Those with the lowest incomes are often those who have the most health issues. That comes from stress, overwork, the lack of a nutritious diet, living in low-income environments where more pollution exists, and a variety of other factors. In this most cruel of American landscapes, the poor and the sick often are the same person.
But what we’ll hear today is how adding 70 cents an hour will bankrupt businesses. In actuality it will act as a mini-stimulus, giving the poor about $28 more a week for necessities that will almost certainly get spent and cycled into the economy.
What we certainly won’t hear about is how the struggle of these minimum-wage workers fits into the health care debate. Many are probably already on Medicaid, but a provision in the bill would limit out-of-pocket costs for everyone, and expanding access would help make sure nobody who needs health coverage slips through the cracks. The air-blown press corps may have thought Obama’s press conference was bor-ring, but the issues discussed directly affect the lives of people like April Greer. It would be nice if they could take up the debate with some inkling of concern for her, rather than acting like theater critics critiquing how folsky or animated the President was during his press conference.
Republicans and fiscal scolds say we just cannot afford to help someone like April. She ought to just get a job with the government. But Krugman says something important today – contrary to conservative belief, access and cost control are complementary.
Why does meaningful action on medical costs go along with compassion? One answer is that compassion means not closing your eyes to the human consequences of rising costs. When health insurance premiums doubled during the Bush years, our health care system “controlled costs” by dropping coverage for many workers — but as far as the Bush administration was concerned, that wasn’t a problem. If you believe in universal coverage, on the other hand, it is a problem, and demands a solution.
Beyond that, I’d suggest that would-be health reformers won’t have the moral authority to confront our system’s inefficiency unless they’re also prepared to end its cruelty. If President Bush had tried to rein in Medicare spending, he would have been accused, with considerable justice, of cutting benefits so that he could give the wealthy even more tax cuts. President Obama, by contrast, can link Medicare reform with the goal of protecting less fortunate Americans and making the middle class more secure.

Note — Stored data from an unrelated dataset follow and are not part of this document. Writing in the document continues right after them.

Lemma vfs_openat_spec v L root base path flags_ :
  vfs_ok v L → is_node v root → within v root base → c_chars path →
  ∃ e f v', vfs_openat root base path flags_ v = Some (e, f, v') ∧
    ((e < 0 ∧ f = 0 ∧ open_failed v v' L) ∨ (e = 0 ∧ open_done v v' root f flags_ L)).
Proof.
  intros Hv Hr Hb Hch. unfold vfs_openat. case_if.
  { eexists _, _, _. split; [reflexivity|]. left. split; [done|]. split; [done|]. split; [done|].
    do 4 (split; [done|]). apply steady_refl. }
  unfold irq_save. cbv zeta. set (irq := sstatus (kern v)). set (s0 := csr_clear_sstatus SSTATUS_SIE (kern v)). set (v0 := set_kern s0 v).
  assert (vfs_ok v0 L) as Hv0 by (by apply vfs_ok_ram).
  assert (within v0 root base) as Hb0 by (by apply (within_same v)).
  destruct (open_target_spec v0 L root base path flags_ Hv0 Hr Hb0 Hch) as (r & created & v1 & -> & Hcase).
  destruct r as [e|n].
  { destruct Hcase as (He & (s & ->) & Hv1 & Hst). eexists _, _, _. split; [reflexivity|]. left. split; [done|]. split; [done|].
    apply (open_failed_ram _ (set_kern s v0)); [apply irq_restore_ram|]. split; [done|]. done. }
  assert (∃ e f v', open_node n created flags_ v1 = (e, f, v') ∧
    ((e < 0 ∧ f = 0 ∧ open_failed v0 v' L) ∨ (e = 0 ∧ open_done v0 v' root f flags_ L))) as (e & f & v' & -> & Hres).
  { destruct created; [destruct Hcase as [Hff Hcr]; by apply open_created|].
    destruct Hcase as [-> Hw]. apply open_existing; [done| |done]. by eapply within_node. }
  eexists _, _, _. split; [reflexivity|]. destruct Hres as [(He & Hf & Hres)|(He & Hres)].
  - left. split; [done|]. split; [done|]. by apply open_failed_ram.
  - right. split; [done|]. by apply (open_done_ram v v' s0).
Qed.
(* ===== verification/VfsThms.v ===== *)
(** What the file system of [src/fs/vfs.c] guarantees, and a small archive on which
    the theorems are applied. *)
From S2P Require Import Prelude Machine Runtime PageAlloc HeapSpec Ownership Outcome Vfs VfsInit VfsTree VfsInv VfsBuild VfsFiles VfsOpen VfsOpenat.
From S2P Require Import KList Log Heap HeapProps HeapThms HeapInstance Bench.
From Stdlib Require String.
Import String.StringSyntax.

Section Theorems.
Context `{HeapContract} `{Backends}.

(** C21. Path resolution always returns, whatever links the tree contains, and cannot
    leave the root: from a directory inside the root it ends inside the root, not
    under a mount, or with an error code (negative). *)
Theorem vfs_resolve_contained (v : vfs) (root base : Z) (path : list Z) (nofollow : bool) :
  tree_ok v → is_node v root → within v root base →
  ∃ r, vfs_resolve v root base path nofollow = Some r ∧
    match r with inl e => e < 0 | inr n => is_node v n ∧ within v root n end.
Proof.
  intros Ht Hr Hb. destruct (resolve_returns v root base path nofollow) as [r E]. exists r. split; [done|].
  destruct r as [e|n]; [by eapply resolve_error|].
  pose proof (resolve_within _ _ _ _ _ _ Ht Hr Hb E) as Hw. split; [by eapply within_node|done].
Qed.
Lemma regular_write_io v B l f buffer size_ r v' :
  holding U O lo hi v B l → is_Some (files v !! f) → 0 <= size_ → vfs_ok U O lo hi v' (vfs_objects v ∪ B) →
  write_outcome U O v v' f buffer size_ r →
  io_done v v' B l size_ (Did r) ∧ kept U O (mem (kern v)) (mem (kern v')).
Proof.
  intros Hh Hf Hs Hv' Hout. unfold write_outcome in Hout.
  case_decide; [by destruct Hout as [-> Hu]; apply untouched_io|]. destruct (readonly _); [by destruct Hout as [-> Hu]; apply untouched_io|].
  case_decide; [by destruct Hout as [-> Hu]; apply untouched_io|]. destruct Hout as (k & F' & _ & Hw & Hr).
  destruct (io_kept_some v _ f (positioned_io v f Hf) Hf) as [Hf1 _]. destruct (positioned_mem f v) as [Em Ep].
  assert (io_kept v v') as Hk by (etransitivity; [by apply (positioned_io v f)|by eapply wrote_io]). split.
  - split; [|split; [done|]].
    + apply (holding_io v); try done. apply (io_kept_keys v); [done| |apply Hh].
      by rewrite (proj1 (wr_pipes _ _ _ _ _ _ _ _ _ Hw)).
    + intros j [= <-]. revert Hr. case_decide; [intros (R1 & _ & ->); unfold room in *; case_decide; lia|intros [_ ->]; case_decide; lia].
  - rewrite <- Em. eapply kept_sub; [|apply Hw]. intros q Hq. apply elem_of_app. by right.
Qed.

Lemma file_write_io v B l thread f buffer size_ :
  holding U O lo hi v B l → is_Some (files v !! f) → 0 <= size_ → (∀ a, buffer <= a < buffer + size_ → region U O a) →
  ∃ r v', file_write thread f buffer size_ v = Some (r, v') ∧ io_done v v' B l size_ r ∧ kept U O (mem (kern v)) (mem (kern v')).
Proof using All.
  intros Hh Hf Hs Hbuf. pose proof (open_not_null U O lo hi v _ f (ho_ok _ _ _ _ _ _ _ Hh) Hf) as Hf0.
  destruct (decide (ops (fl v f) = regular_ops)) as [Ho|Hno].
  { destruct (file_write_spec U O lo hi Hspan v _ thread f buffer size_ (ho_ok _ _ _ _ _ _ _ Hh) Hf Ho Hs Hbuf) as (r & v' & E & Hv' & Hout).
    eexists _, _. split; [exact E|]. by eapply regular_write_io. }
  unfold file_write. rewrite (proj2 (Z.eqb_neq _ _) Hf0). cbn [orb].
  destruct (Z.eqb_spec (Z.land (flags (fl v f)) O_ACCMODE) 0).
  { eexists _, _. split; [reflexivity|]. apply untouched_io; try done. apply untouched_refl. }
  unfold irq_save. cbv zeta. set (s0 := csr_clear_sstatus SSTATUS_SIE (kern v)). change (fl (set_kern s0 v) f) with (fl v f).
  assert (io_done v (set_kern s0 v) B l 0 (Did 0)) as (Hh0 & _) by (apply io_done_ram; [done|]; by apply io_done_error).
  destruct (ops (fl v f)) eqn:Ho; [done| |].
  - change (vn (set_kern s0 v) (node (fl v f))) with (vn v (node (fl v f))). change (kern (set_kern s0 v)) with s0.
    pose proof (device_write_ram (vn v (node (fl v f))) buffer size_ s0) as Hd.
    assert (fst (device_write (vn v (node (fl v f))) buffer size_ s0) = size_) as Er by done.
    destruct (device_write (vn v (node (fl v f))) buffer size_ s0) as [r s1]. cbn in Hd, Er. subst r.
    eexists _, _. split; [reflexivity|].
    assert (same_ram (kern v) (irq_restore (sstatus (kern v)) s1)) as Hram by (do 2 (etransitivity; [|apply irq_restore_ram || exact Hd]); done).
    split; [|cbn; destruct Hram as (-> & _); apply kept_refl]. apply (io_done_ram v v); [done|]. split; [done|]. split; [done|].
    intros k [= <-]. done.
  - destruct (holding_pipe_of v B l f Hh Hf Ho) as (p & c & Hp & Hc). unfold pipe_write_file.
    change (pipes (set_kern s0 v)) with (pipes v). rewrite Hp.
    destruct (pipe_write_any thread (bytes_at (mem (kern (set_kern s0 v))) buffer size_) p c Hc) as (e & threads & p' & -> & (c' & Hc') & He & Hr).
    rewrite bytes_at_length in Hr by lia.
    assert (∀ r qs, (∀ k, r = Did k → k <= size_) → io_done v (pipe_step (private (fl v f)) p' qs (set_kern s0 v)) B l size_ r) as Hd.
    { intros r qs Hk. eapply (io_done_pipe v _ B l size_ r _ p p' c' qs s0); try done. apply vfs_ok_ram; [done|apply Hh]. }
    destruct e as [r bytes|]; eexists _, _; (split; [reflexivity|]).
    + split; [apply io_done_ram; [apply irq_restore_ram|]; apply Hd; intros k [= <-]; by eapply Hr|]. cbn.
      destruct (irq_restore_ram (sstatus (kern v)) s0) as (-> & _). apply kept_refl.
    + split; [by apply Hd|apply kept_refl].
Qed.
End Io.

As a practical, political matter, then, controlling health care costs and expanding health care access aren’t opposing alternatives — you have to do both, or neither.
April Greer probably just wants the peace of mind that she can get treatment when she needs it, without going deeply and overwhelmingly into debt in the process. Long-term budgetary constraints and bending cost curves matter less to her. But Krugman is right that the two are not in conflict, and must be packaged together.
I’m happy April is getting a small raise for her troubles today. I want her to get a health care system that honors her struggle and provides her security. But Senators need a three-week recess, so she’ll have to wait.
The talking heads on cable TV panned President Obama’s Wednesday press conference. You see, he didn’t offer a lot of folksy anecdotes.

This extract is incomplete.